(* ===== verification/SpdkWorker.v ===== *)
(** * SpdkWorker

    The device workers (src/src/extentserver/spdk_worker.h and spdk_worker.cpp):
    the threads that take the requests the storage engine accepted from the
    shared ring, hand them to the device and run their callbacks.  The
    environment initialisation and [finishSpdkIoThread] are in SpdkMgr.v; the
    effect of a request on the device is [worker_dispatch] of StorageEngine.v. *)

From stdpp Require Import relations.
From S2P Require Import Prelude Status Codec KvStore ExtentLocation Net StorageEngine.

#[local] Open Scope Z_scope.

(** ** One worker *)

Inductive SpdkWorkerStatus : Type := kSpdkWorkerInit | kSpdkWorkerStopping | kSpdkWorkerStopped.

Definition kBatchNums : nat := 1000.

(** Where a worker is in [run]: before the poll, before the dequeue, at the
    check after an empty dequeue, in the loop over the requests it has left of
    a batch, at [finishSpdkIoThread], or past [pthread_exit]. *)
Inductive WorkerPc : Type := AtPoll | AtDequeue | AtCheck | InBatch (reqs : list Request) | AtFinish | Exited.

Record Worker : Type := mkWorker { wk_status : SpdkWorkerStatus; wk_pc : WorkerPc; wk_io : list Request }.

Definition SpdkWorker_new : Worker := mkWorker kSpdkWorkerInit AtPoll [].

Definition wk_batch (k : Worker) : list Request := match wk_pc k with InBatch reqs => reqs | _ => [] end.

Definition SpdkWorker_Stop (k : Worker) : Worker := mkWorker kSpdkWorkerStopping (wk_pc k) (wk_io k).

Definition set_pc (k : Worker) (pc : WorkerPc) : Worker := mkWorker (wk_status k) pc (wk_io k).

(** The result of [worker_callback] for one command. *)
Definition worker_callback (success : bool) (req : Request) : Request * bool := (req, result_ req && success).

(** The requests whose kind the switch of [run] has a case for. *)
Definition dispatchable (req : Request) : bool :=
  match request_type_ req with
  | kTypeRead | kTypeScrub | kTypeWrite | kTypeReplicate | kTypeDelete => true
  | kTypeReclaimExtent | kTypeNoop => false
  end.

(** [spdk_thread_poll] in the loop: [finished] are the commands the device
    completed, [rest] the others. *)
Definition worker_polled (k : Worker) (rest : list Request) : Worker := mkWorker (wk_status k) AtDequeue rest.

## About this task
Exactly the lines from the one that holds "kTypeDelete => true" through the final line of the records above should be written out, and only those.

## Task solution
  | kTypeRead | kTypeScrub | kTypeWrite | kTypeReplicate | kTypeDelete => true
  | kTypeReclaimExtent | kTypeNoop => false
  end.

(** [spdk_thread_poll] in the loop: [finished] are the commands the device
    completed, [rest] the others. *)
Definition worker_polled (k : Worker) (rest : list Request) : Worker := mkWorker (wk_status k) AtDequeue rest.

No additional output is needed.